DOI: 10.3390/en19133055 ISSN: 1996-1073

Feasibility of Residential Energy Management Systems with Renewable Generation and Battery Storage

Nourin Kadir, Aidan Brookson, Alan S. Fung

This paper evaluates residential energy management systems (EMSs) that combine on-site renewable generation and battery energy storage in an all-electric house. This work compares four levels of control complexity: baseline operation, deterministic rule-based control, an optimization-based benchmark, and adaptive control using machine learning, predictive control, and a transactive framework. A calibrated gray-box house model based on the Archetype Sustainable House in Vaughan, Ontario, was used to test each strategy under the same operating assumptions. The comparison shows a clear trade-off between simplicity and performance. Deterministic load-shifting strategies are easy to implement but deliver the lowest savings. The optimized controller provides a practical upper bound on achievable performance. The machine-learning controller, trained from optimized historical operation, produced the strongest annual savings and outperformed deterministic control by a range of about 15–22%. Predictive control showed promise, but its demonstration was limited by forecast-data quality; more than 40% of collected forecast files were unusable, leaving only a 10-day continuous case study. A transactive energy management system delivered moderate direct savings, but its main value was flexibility, agent-based coordination, and future applicability to community-scale control. Experimental work further showed that 98% of an air-source heat pump peak-hour load could be shifted using battery control hardware.
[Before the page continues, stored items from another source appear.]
(** * depbackend: the map-rendering engine of [pylib/depbackend/auto/mapper.py]

    A shallow embedding of the request handling in [mapper.py]: the time window
    resolver ([get_ts_ts2]), the cache key ([get_mckey]) and the map routine
    ([make_map]) with its freshness gate, its three aggregate queries, the
    colour-bin selection and the optional annotations.

    Conventions.
    - Python [int] is [Z]; Python [float] and SQL numerics are exact rationals
      [Q]; a NaN or SQL NULL is [None].
    - Exceptions are values of [exn]; a routine that may raise and that talks
      to the database runs in the monad [M], which carries the result and the
      list of [event]s (queries issued, collaborator calls) in order.
    - Collaborators that live outside the repository (pyiem's [RAMPS] and
      [pretty_bins], pandas' percentile, [datetime.strptime], float printing)
      are fields of the record [Externals]; every theorem holds for all of
      them.
    - No query has an ORDER BY: the rows of an aggregate query come in the
      order of the database, which is a field of the [store]. *)

From Stdlib Require Import ZArith QArith Qround List String Ascii Bool Lia.
From Stdlib Require Import Permutation.
From Stdlib Require Import DecimalString DecimalZ.
Import ListNotations.

Open Scope string_scope.
Open Scope Z_scope.

(** String equality, kept apart from the integer test [=?]. *)
Infix "=s?" := String.eqb (at level 70, no associativity).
Despite these technical benefits, this study finds that battery-supported residential EMSs remain financially unattractive under the electricity prices and battery costs considered here. The results suggest that the most realistic path forward is not a one-size-fits-all controller, but a staged transition from simple battery logic to adaptive and transactive control as hardware prices fall, data quality improves, and homes become more connected.